CITIC Securities: Hong Kong Stocks Have Completed a Phased Bottom, Main Uptrend Is Being Established

0xBroomberg
Published 2026-06-05About 9 min read

China Securities Construction (CSC) says Hong Kong equities have completed a tactical bottom, with the market driver shifting from valuation repair to earnings validation and risk-appetite recovery — what follows is a structural rally, not a broad-based surge.

01

Why did Hong Kong stocks underperform over the past month?

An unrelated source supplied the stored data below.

Lemma default_params_core s : same_core s (default_params s).
Proof. by split. Qed.
Lemma mount_flags_core s : same_core s (mount_flags s).
Proof. by split. Qed.
(** The whole sequence. *)
Lemma wp_fill_super_checks ctx silent w :
  mount_unlocked (w_held w) -> 0 <= m_sb_block (w_st w) < 2 ^ 32 -> m_gdb (w_st w) = [] ->
  wp (fill_super_checks ctx silent) (mounted (w_held w)) w.
Proof.
  intros Hu Hsb Hg. unfold fill_super_checks. wp_step.
  eapply wp_mono; [by apply wp_load_super|]. intros [err lsb] w1 (Hg1 & [[He Hh]|(He & Hs & Hb & Hh & Hr)]);
    cbn [fst snd] in *.
  { destruct (Z.eqb_spec err 0); [done|]. cbn [negb]. wp_step. left. by split. }
  subst err. cbn [Z.eqb negb].
  assert (Hw : at_stage (w_held w) lsb sized w1) by (split; [done|congruence|done|done]).
  eapply (wp_or_fail _ _ sized sized); [exact Hw|intros; by apply wp_metadata_csum|clear dependent w1; intros w1 Hw].
  wp_step. eapply (stage_update _ _ sized sized); [exact Hw| |clear w1 Hw; intros w1 Hw].
  { intros s Hs. pose proof (def_opts_core s). split; [by apply core_bufs|by eapply sized_core]. }
  wp_step. eapply (stage_update _ _ sized sized); [exact Hw| |clear w1 Hw; intros w1 Hw].
  { intros s Hs. pose proof (default_params_core s). split; [by apply core_bufs|by eapply sized_core]. }
  eapply (wp_or_fail _ _ sized ready); [exact Hw| |clear w1 Hw; intros w1 Hw].
  { intros w2 Hw2. eapply stage_run; [exact Hw2|]. apply inode_info_ok. }
  apply (wp_mount_options _ lsb); [done|clear w1 Hw; intros w1 Hw].
  eapply (wp_or_fail _ _ ready ready); [exact Hw|intros; by apply wp_encoding|clear w1 Hw; intros w1 Hw].
  eapply (wp_or_fail _ _ ready ready); [exact Hw| |clear w1 Hw; intros w1 Hw].
  { intros w2 Hw2. eapply stage_run; [exact Hw2|].
    apply same_core_run; [apply journal_mode_core|apply ready_core]. }
  wp_step. eapply (stage_update _ _ ready ready); [exact Hw| |clear w1 Hw; intros w1 Hw].
  { intros s Hs. pose proof (mount_flags_core s). split; [by apply core_bufs|by eapply ready_core]. }
  by apply wp_mount_geometry.
Qed.
End Descriptors.

(** ** Properties *)

(** C15: a mount either is refused, and then every buffer it read has been given back, or
    its geometry is consistent: block, inode and descriptor sizes are powers of two that
    divide each other, the groups cover the blocks and their inodes are the inodes, the
    bitmaps have a bit for every cluster and inode of a group; and the numbers of the bitmaps
    and of the inode table in the descriptor of every group are not below the start of the
    group, those of the bitmaps and of the table's last block are not above its end (with
    flexible groups: the file system's start and end), and unless read-only they are apart from the super
    block and the descriptors and the descriptor's checksum is valid.  The table's last block is
    the number the code computes, modulo 2^64 and with s_itb_per_group rounded down: the
    examples table_wraps_around and table_too_short are mounts it accepts.  No buffer is
    locked, no descriptor read, and the number of the super block has 32 bits at the start. *)
Theorem mount_checks `{MountEnvOk, !EnvErrno, !Csum, !OptionAnswers} ctx silent w :
  mount_unlocked (w_held w) -> 0 <= m_sb_block (w_st w) < 2 ^ 32 -> m_gdb (w_st w) = [] ->
  wp (fill_super_checks ctx silent) (mounted (w_held w)) w.
Proof. apply wp_fill_super_checks. Qed.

Global capital flowed first into markets with heavier AI compute exposure. Hong Kong's index weight sits in internet platforms, financials, consumer, and dividend names — limited direct exposure to the compute supply chain.
This means → Hong Kong didn't weaken on fundamentals. In the "buy compute hardware first, buy applications later" sequencing, it simply came second.
CSC argues that if AI trades broaden from pure compute into cloud services, AI applications, cybersecurity, and enterprise software, Hong Kong's structural disadvantage could flip into an advantage.
02

How are the three drivers ranked now?

Overseas risks still disruptive: rising U.S. long-bond yields, a firm dollar, and recurring geopolitical friction are capping valuation elasticity and foreign risk appetite.
Macro recovery is mediocre, but liquidity is improving at the margin: better Chinese liquidity provides a partial offset for risk assets, though this is not a strong recovery.
Industry fundamentals matter most: internet platforms, cloud, AI applications, and local services are delivering results better than the prior bearish consensus. In plain terms = the core logic is not "the economy is roaring back" but "these industries are earning more than the market expected."
03

What does CSC mean by "main rally"?

The report judges that Hong Kong equities have exited last year's low-valuation repair phase and entered the mid-to-late stage of a bull market.
This means → the broad index-lift phase is over. What follows is structural — driven by earnings, sector momentum, and delivery on industrial themes.
First-quarter results from leading internet names already show structural improvement; the market is rebuilding its earnings-recovery expectations for Hong Kong.
04

What should investors own?

Top priority: internet and AI platforms — high-liquidity tech leaders suit the core position during a main rally.
For upside: innovative pharma and new consumption — but the trade must shift from thematic plays to earnings delivery, with a focus on leaders in high-momentum segments.
As a base holding: dividend assets — emphasis on dividend sustainability and cash-flow quality, not on chasing upside.
05

Where is the biggest risk going forward?

CSC is explicit: whether earnings delivery can be sustained is the key checkpoint for the rally's continuation.
On the IPO side, the report highlights scarce themes — AI, robotics, smart vehicles, innovative pharma, and new consumption.
In plain terms = the logic chain is straightforward: industry earns → earnings expectations revised up → share prices follow. If earnings falter, the rally pauses.

Content is for reference only, not financial advice.